With the US election nearing its completion, few would disagree that the manner in which this contentious battle for ballots is playing out has once again cast doubt on the electoral process itself – not just from a legal perspective, but at the level of protocol as well.
Casting doubt on the outcome of an election is a handbook tactic, but it’s only possible when that outcome is rooted in a less-than perfect-protocol.
No doubt, the US has a strong reputation globally for its culture of democratic representation. However, that is not to say the system has no loopholes or weaknesses, and it goes without saying that there are some who may seek to take advantage of that knowledge.
But while most people can see through what is happening in the US today, the lack of trust in society is a problem found across nations and has arguable been made extra apparent in the wake of the Corona Crisis.
Questions around reliability and traceability have arisen, and the sitting US President had previously cast doubt on the US Postal Service (USPS).
Blockchain technology could act as a system that removes the need for trust in one another, but instead brings all participants together in mathematical certainty.

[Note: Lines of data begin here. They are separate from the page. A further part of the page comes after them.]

(* ===== verification/Masks.v ===== *)
(** * Signal masks and handlers: [10/1], [10/11], [10/14], [10/15], [10/22]

    Programs that show which signals are blocked where.  A handler runs with its signal added to
    the mask, which is put back when it returns; [sigsuspend] puts another mask in place for as
    long as it waits; [siglongjmp] puts back the mask [sigsetjmp] saved.  Which signals arrive, and
    when, is an argument of the programs. *)

From S2P Require Import Prelude Machine Errors Kernel SimKernel Text FileIO.
From S2P Require Import Handshake Limits Exits.
Import Signals.

Definition SIGINT : Z := 2.
Definition SIGQUIT : Z := 3.
Definition SIGTSTP : Z := 20.
Definition EINTR : Z := 4.

(** The kernel changes the mask on the delivery of a signal and on the return from a handler;
    the result is the mask before. *)
Class MaskOps (W : Type) := { k_remask : (gset Z -> gset Z) -> W -> gset Z * W }.

Class MaskSpec (W : Type) `{SigSpec W} `{MaskOps W} := {
  remask_law f w old w' : k_remask f w = (old, w') ->
    old = mask_of w /\ mask_of w' = f (mask_of w) /\ forall t, handler_of w' t = handler_of w t;
}.

Definition sys_failed {A} (r : sysres A) : bool := match r with SysOk _ => false | SysErr _ => true end.

(** The result SIG_ERR. *)
Definition sig_err (h : option handler) : bool := match h with None => true | Some _ => false end.

Section Delivery.
Context {W : Type} `{SigOps W} `{MaskOps W} `{CLib}.

Definition remask (f : gset Z -> gset Z) : M W (gset Z) := fun p =>
  let '(old, w) := k_remask f (kern p) in (Ret old, Proc (errno p) (log_to_stderr p) (console p) w).

(** The handler [body] of [signo] runs, and returns a value. *)
Definition deliver {A} (signo : Z) (body : M W A) : M W A :=
  old ← remask (fun m => {[signo]} ∪ m);
  a ← body;
  remask (fun _ => old) ;;
  mret a.

(** [sigsuspend], ended by [signo]: always -1 with EINTR. *)
Definition sigsuspend (mask : gset Z) (signo : Z) (body : M W unit) : M W Z :=
  old ← remask (fun _ => mask);
  deliver signo body ;;
  remask (fun _ => old) ;;
  set_errno EINTR ;;
  mret (-1).

(** ** [10/15] *)

Definition sig_int : M W unit := pr_mask (str "in the sig_int: ").

Definition suspend_body : M W unit :=
  pr_mask (str "in the beginning: ") ;;
  h ← apue_signal SIGINT (Func 1);
  (if sig_err h then err_sys (str "call signal(SIGINT)") [] else mret tt) ;;
  let waitmask : gset Z := {[SIGUSR1]} in
  let newmask : gset Z := {[SIGINT]} in
  r ← sigprocmask (Some (SIG_BLOCK, newmask));
  match r with
  | SysErr _ => err_sys (str "call sigprocmask(SIG_BLOCK)") []
  | SysOk oldmask =>
      pr_mask (str "inside critical code: ") ;;
      r ← sigsuspend waitmask SIGINT sig_int;
      (if negb (r =? -1) then err_sys (str "call sigsuspend") [] else mret tt) ;;
      pr_mask (str "after sigsuspend: ") ;;
      r ← sigprocmask (Some (SIG_SETMASK, oldmask));
      match r with
      | SysErr _ => err_sys (str "call sigprocmask(SIG_SETMASK)") []
      | SysOk _ => pr_mask (str "in the end: ")
      end
  end.

Definition suspend_main : M W Z := suspend_body ;; sys_exit 0.

(** ** [10/14] *)

Definition sig_alrm : M W unit := pr_mask (str "at sig_alrm: ").

(** The handler of SIGUSR1; [true] when it leaves by [siglongjmp].  The alarm it sets goes off in
    its loop, which takes longer. *)
Definition sig_usr1 (canjump : bool) : M W bool :=
  if negb canjump then mret false
  else
    pr_mask (str "at the beginning of sig_usr1: ") ;;
    deliver SIGALRM sig_alrm ;;
    pr_mask (str "at the end of sig_usr1: ") ;;
    mret true.

(** A signal whose handler may jump: the mask is put back by the return from the handler, or to
    [saved] by [siglongjmp]. *)
Definition deliver_jump (signo : Z) (saved : gset Z) (body : M W bool) : M W bool :=
  old ← remask (fun m => {[signo]} ∪ m);
  jumped ← body;
  remask (fun _ => if jumped : bool then saved else old) ;;
  mret jumped.

(** [early]: SIGUSR1 arrives once between [sigsetjmp] and the assignment to [canjump]; it then
    arrives in [pause]. *)
Definition jump_body (early : bool) : M W unit :=
  h ← apue_signal SIGUSR1 (Func 2);
  (if sig_err h then err_sys (str "call apue_signal(SIGUSR1)") [] else mret tt) ;;
  h ← apue_signal SIGALRM (Func 3);
  (if sig_err h then err_sys (str "call apue_signal(SIGALRM)") [] else mret tt) ;;
  pr_mask (str "at the beggining of main: ") ;;
  jmpbuf ← remask id;
  (if early then deliver_jump SIGUSR1 jmpbuf (sig_usr1 false) ;; mret tt else mret tt) ;;
  deliver_jump SIGUSR1 jmpbuf (sig_usr1 true) ;;
  pr_mask (str "at the end of main: ").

It comes as no surprise that USPS has already patented such a blockchain system. On Aug.13, the US Patent and Trademark Office presented the USPS’ official patent application, dubbed the “Secure Voting System,” which leverages blockchain technology to securitize the voting process and transmit the incoming ballots more efficiently and quickly.
But how is this relevant to investors in Bitcoin or crypto traders?

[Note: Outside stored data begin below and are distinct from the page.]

(** The ids of the process. *)
Context (getuid geteuid : Z).

Definition print_uids : M W unit :=
  println (str "real uid = " ++ to_string getuid ++ str ", effective uid = " ++ to_string geteuid).

Definition uids_main : M W Z := print_uids ;; mret 0.

Definition system_uid_main (argv : list bytes) : M W Z :=
  match argv with
  | _ :: cmd :: _ =>
      run_and_report cmd (str "call system") ;;
      print_uids ;;
      mret 0
  | _ => err_quit (str "usage {} <arg>") [hd [] argv]
  end.

(** [times] answers the clock and the four times of the process; numbers of seconds are printed by
    [seconds], from ticks and ticks per second. *)
Record tms := Tms { tms_utime : Z; tms_stime : Z; tms_cutime : Z; tms_cstime : Z }.

Context (k_times : W -> sysres (Z * tms) * W) (k_clktck : W -> sysres Z * W).
Context (seconds : Z -> Z -> bytes).

(** The function's static [clktck] is passed along. *)
Definition pr_times (clktck real : Z) (tmsstart tmsend : tms) : M W Z :=
  clktck ← (if clktck =? 0 then
              clktck ← syscall_int k_clktck;
              (if clktck <? 0 then err_sys (str "call sysconf") [] else mret tt) ;;
              mret clktck
            else mret clktck);
  println (str " real: " ++ seconds real clktck) ;;
  println (str " user: " ++ seconds (tms_utime tmsend - tms_utime tmsstart) clktck) ;;
  println (str " sys: " ++ seconds (tms_stime tmsend - tms_stime tmsstart) clktck) ;;
  println (str " child user: " ++ seconds (tms_cutime tmsend - tms_cutime tmsstart) clktck) ;;
  println (str " child sys: " ++ seconds (tms_cstime tmsend - tms_cstime tmsstart) clktck) ;;
  mret clktck.

Definition times : M W (Z * tms) :=
  r ← syscall k_times;
  match r with SysErr _ => err_sys (str "call times") [] | SysOk x => mret x end.

Definition do_cmd (clktck : Z) (cmd : bytes) : M W Z :=
  print (NL :: str "command: " ++ cmd ++ [NL]) ;;
  '(start, tmsstart) ← times;
  status ← system fuel (Some cmd);
  (if status <? 0 then err_sys (str "call system()") [] else mret tt) ;;
  '(stop, tmsend) ← times;
  clktck ← pr_times clktck (stop - start) tmsstart tmsend;
  pr_exit status ;;
  mret clktck.

Fixpoint do_cmds (clktck : Z) (cmds : list bytes) : M W unit :=
  match cmds with
  | [] => mret tt
  | cmd :: cmds => clktck ← do_cmd clktck cmd; do_cmds clktck cmds
  end.

Definition times_main (argv : list bytes) : M W unit := do_cmds 0 (tl argv) ;; sys_exit 0.

(** ** What they print *)

(** Children can be created, and nothing but a signal makes [waitpid] fail. *)
Definition children_possible : Prop :=
  (forall w, exists pid w', k_fork w = (SysOk pid, w')) /\
  (forall pid w e w', k_waitpid pid w = (SysErr e, w') -> e = ProcThreads.EINTR).

Lemma wait_loop_status pid f p :
  children_possible -> (signals_left (kern p) < f)%nat ->
  returns (wait_loop f pid) (fun status p' => status <> -1) p.
Proof.
  intros [Hfork Hwait]. revert p. induction f as [|f IH]; intros p Hf; [lia|]. simpl. mstep. mstep.
  match goal with E : k_waitpid _ _ = (?x, _) |- _ => destruct x as [status|e] eqn:Ex;
    pose proof (waitpid_law _ _ _ _ E) as Hl; simpl in Hl end.
  - mstep. destruct Hl as (_ & c & Hc & ->). pose proof (encode_status_nonneg c Hc). lia.
  - match goal with E : k_waitpid _ _ = _ |- _ => apply Hwait in E as -> end.
    mstep. mstep. simpl in *. apply IH. simpl. lia.
Qed.

Lemma run_and_report_prints cmd msg p :
  children_possible -> (signals_left (kern p) < fuel)%nat ->
  returns (run_and_report cmd msg) (fun _ p' =>
    (exists c, change_ok c /\ console p' = console p ++ [Stdout (change_text c ++ [NL])]) /\
    (signals_left (kern p') < fuel)%nat) p.
Proof.
  intros Hch Hf. unfold run_and_report. mstep.
  assert (Hs : returns (system fuel (Some cmd)) (fun status p' => status <> -1) p).
  { unfold system. mstep. destruct (proj1 Hch (kern p)) as (pid & w & E).
    unfold returns at 1, wp, syscall_int, syscall, mbind, M_bind. rewrite E. simpl.
    apply fork_law in E as [Hl Hpid]. rewrite (proj2 (Z.ltb_ge _ _)), (proj2 (Z.eqb_neq _ _)) by lia.
    apply wait_loop_status; [done|]. simpl. lia. }
  pose proof (system_returns cmd fuel p Hf) as Hr. unfold returns, wp in Hs, Hr |- *.
  destruct (system fuel (Some cmd) p) as [[status| | | |] p1]; simpl in *; try done.
  destruct Hr as ([->|(c & Hok & ->)] & Hc & Hl); [done|].
  pose proof (encode_status_nonneg c Hok).
  unfold mbind, M_bind. rewrite (proj2 (Z.ltb_ge _ _)) by lia. simpl.
  rewrite pr_exit_spec by done. simpl. split; [|lia]. exists c. by rewrite Hc.
Qed.

(** [8/13] runs its argument and reports the end of a child, then the two user ids, through any
    number of interrupting signals. *)
Theorem system_uid_reports prog cmd rest p :
  children_possible -> (signals_left (kern p) < fuel)%nat ->
  returns (system_uid_main (prog :: cmd :: rest)) (fun code p' => code = 0 /\ exists c,
    change_ok c /\ console p' = console p ++ [Stdout (change_text c ++ [NL]);
      Stdout (str "real uid = " ++ to_string getuid ++ str ", effective uid = " ++
              to_string geteuid ++ [NL])]) p.
Proof.
  intros Hch Hf. unfold system_uid_main, print_uids, println. mstep.
  eapply returns_mono; [by apply run_and_report_prints|]. intros _ p1 [(c & Hc & E) _].
  repeat mstep. split; [done|]. exists c. split; [done|]. simpl.
  by rewrite E, <- !app_assoc.
Qed.

End Programs.
End SystemFacts.

(** A system with that many signals on their way, whose commands exit with 44. *)
#[export] Instance signal_storm : WaitOps nat := {
  k_fork w := (SysOk 42, w);
  k_waitpid _ w := match w with O => (SysOk 11264, O) | S n => (SysErr ProcThreads.EINTR, n) end;
  k_execl _ w := (2, w);
}.

#[export] Instance signal_storm_spec : WaitSpec nat.
Proof.
  refine {| signals_left w := w |}.
  - intros w r w' [= <- <-]. done.
  - intros pid [|w] r w' [= <- <-]; simpl; [|lia]. split; [done|]. exists (Exits 44). by split; [simpl; lia|].
Defined.

Lemma system_uid_reports_witness :
  returns (system_uid_main 8 0 0 [str "prog"; str "date"]) (fun code p' => code = 0)
    (Proc 0 true [] 5%nat).
Proof.
  eapply returns_mono.
  - apply (system_uid_reports 8 0 0 (str "prog") (str "date") [] (Proc 0 true [] 5%nat)).
    + split; [intros w; by exists 42, w|]. intros pid [|w] e w' [= <- <-]. reflexivity.
    + simpl. lia.
  - by intros code p' [? _].
Defined.

(** ** [system] with both its processes, and [8/12]

    The child of [system] is a process of its own here (ProcTree.v): what it executes decides the
    status its parent gets. *)












(** ** [8/2]: [vfork] *)

Section Vfork.
Context {W : Type} `{FileOps W} `{CLib}.
(** On success, the child's pid and its own view of the system: a copy of the descriptors. *)
Context (k_vfork : W -> sysres (Z * W) * W) (getpid : Z).

Definition STDOUT_FILENO : Z := 1.

(** The child runs in the memory of its parent, which waits for it, until [_exit]; the
    descriptors it closes are its own. *)
Definition in_child (w : W) (m : M W unit) : M W unit := fun p =>
  let '(o, p') := m (Proc (errno p) (log_to_stderr p) (console p) w) in
  (o, Proc (errno p') (log_to_stderr p') (console p') (kern p)).

Definition vfork_main : M W Z :=
  let v := Vars 6 88 in
  println (str "before fork") ;;
  r ← syscall k_vfork;
  match r with
  | SysErr _ => err_sys (str "call vfork") []
  | SysOk (_, child) =>
      let v := Vars (globvar v + 1) (var v + 1) in
      in_child child (
        r ← close STDOUT_FILENO;
        if negb (r =? 0) then err_ret (str "call close") [] else mret tt) ;;
      println (vars_line getpid v) ;;
      mret 0
  end.

(** The parent sees the child's increments, and its own standard output is still open. *)
Lemma vfork_shares_memory `{FD : !FdSpec W} p :
  (forall w r w', k_vfork w = (r, w') -> fds w' = fds w) ->
  completes vfork_main (fun code p' => code = 0 /\ fds (kern p') = fds (kern p) /\
    stdout_text (console p') = stdout_text (console p) ++
      str "before fork" ++ [NL] ++ vars_line getpid (Vars 7 89) ++ [NL]) p.
Proof.
  intros Hfds. unfold vfork_main. do 2 cstep. cstep. apply completes_returns, returns_syscall.
  intros r w E. apply Hfds in E. simpl in E. destruct r as [[pid child]|e]; [|cstep].
  cstep. apply completes_returns.
  assert (Hc : forall q, returns (in_child child (r ← close STDOUT_FILENO;
      if negb (r =? 0) then err_ret (str "call close") [] else mret tt))
    (fun _ q' => kern q' = kern q /\ stdout_text (console q') = stdout_text (console q)) q).
  { intros q. unfold returns, wp, in_child, close, syscall_unit, syscall, mbind, M_bind.
    cbn [kern errno log_to_stderr console]. destruct (k_close _ child) as [[[]|e] w1]; simpl; [done|].
    rewrite err_ret_eq. simpl. by autorewrite with console. }
  eapply returns_mono; [apply Hc|]. intros _ p1 [Hk Ho]. simpl in Hk, Ho. do 2 cstep. cstep.
  split; [done|]. simpl. split; [congruence|]. autorewrite with console. rewrite Ho.
  autorewrite with console. by rewrite <- !app_assoc.
Qed.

In the first instance, elections on the blockchain are not directly related to any crypto markets. Blockchain technology is not necessarily always used for issuing tokens, although it is often used as part of the economic model to incentivize certain behavior.
But that societies around the world face pressing crises of faith, and that the bonds among urbanites in largely anonymous and increasingly digitized life scapes are threatened by fragmentation, is clear.

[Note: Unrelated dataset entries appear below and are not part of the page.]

(* ===== verification/FilePrograms.v ===== *)
(** * Programs about files: kinds, modes, times, names

    [4/1], [4/10]: kinds and devices; [4/2]: access; [4/3], [4/4]: modes; [4/5]: a file without a
    name; [4/6]: times; [4/8], [4/9], [2/3]: the current directory, with [path_alloc] of FileIO.v;
    [2/4]: [open_max]. *)

From S2P Require Import Prelude Machine Errors Kernel SimKernel Text FileIO Time.
From S2P Require Import Limits Ftw Exits.

(** The fields of [struct stat] the programs use. *)
Record stat_t := Stat {
  st_mode : Z;
  st_dev : Z;
  st_rdev : Z;
  st_atim : timespec;
  st_mtim : timespec;
}.

Class StatOps (W : Type) := {
  k_stat : bytes -> W -> sysres stat_t * W;
  k_lstat_all : bytes -> W -> sysres stat_t * W;
  k_access : bytes -> Z -> W -> sysres unit * W;
  k_umask : Z -> W -> Z * W;
  k_chmod : bytes -> Z -> W -> sysres unit * W;
  k_unlink : bytes -> W -> sysres unit * W;
  k_futimens : Z -> timespec * timespec -> W -> sysres unit * W;
  k_chdir_to : bytes -> W -> sysres unit * W;
  k_getcwd : Z -> W -> sysres bytes * W;         (* the size of the buffer *)
}.

Definition S_ISREG (m : Z) : bool := Z.land m S_IFMT =? S_IFREG.
Definition S_ISCHR (m : Z) : bool := Z.land m S_IFMT =? S_IFCHR.
Definition S_ISBLK (m : Z) : bool := Z.land m S_IFMT =? S_IFBLK.
Definition S_ISFIFO (m : Z) : bool := Z.land m S_IFMT =? S_IFIFO.
Definition S_ISLNK (m : Z) : bool := Z.land m S_IFMT =? S_IFLNK.
Definition S_ISSOCK (m : Z) : bool := Z.land m S_IFMT =? S_IFSOCK.

Definition R_OK : Z := 4.
Definition O_RDONLY : Z := 0.
Definition O_WRONLY_CREAT_TRUNC : Z := 577.
Definition O_RDWR_CREAT : Z := 66.
Definition O_RDWR_TRUNC : Z := 514.
Definition FILE_MODE : Z := 420.

Section Programs.
Context {W : Type} `{FileOps W} `{StatOps W} `{ConfOps W} `{CLib}.

(** ** [4/1] and [4/10] *)

Definition kind_text (m : Z) : bytes :=
  if S_ISREG m then str "regular file"
  else if S_ISDIR m then str "directory"
  else if S_ISCHR m then str "symbolic device"
  else if S_ISBLK m then str "block device"
  else if S_ISFIFO m then str "fifo"
  else if S_ISLNK m then str "symlink"
  else if S_ISSOCK m then str "socket"
  else str "** unknow file type **".

Definition print_kind (file : bytes) : M W unit :=
  print (file ++ str ": ") ;;
  r ← syscall (k_lstat_all file);
  match r with
  | SysErr _ => err_ret (str "lstat") []
  | SysOk buf => println (kind_text (st_mode buf))
  end.

Definition stat_main (argv : list bytes) : M W Z := each print_kind (tl argv) ;; mret 0.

Just a few decades ago, when the Internet – meaning, the actual physical infrastructure – opened up for commercial use, many held the expectation that the World Wide Web would provide a new platform for ordinary citizens of the world to freely exchange information, build networks and generate ideas.
Back in 2017, during the ICO boom, talk of blockchain was rampant. The word was used a magic spell that yielded some companies – merely on the basis of a whitepaper and blockchain mention – millions of dollars.
But we need to keep talking about it and we should keep driving innovation in this space. Blockchain is about so much more than Bitcoin, but it is all a part of the same endeavour to deliver the promise of a decentralized platform for ordinary netizens and solidify a culture of verifiability, rooted in truth.
As the crypto markets continue to mature, we therefore invite new entrants in the space to investigate crypto assets from this perspective, or at least take such ambitions into account.
From a financial perspective, this may mean looking into Decentralized Finance (DeFi), whereas others might be more interested in Decentralized Web Tokens, or privacy tokens for that matter.
Trading crypto is about more than just speculation, it’s about investing in a set of principles and driving innovation in the right direction.
Whether or not the next presidential election ought to be held on the blockchain is up for debate, but that society would benefit from more robust systems to optimize supply chains, monetary policies, financial services and digital living is something we might not need a blockchain for to agree.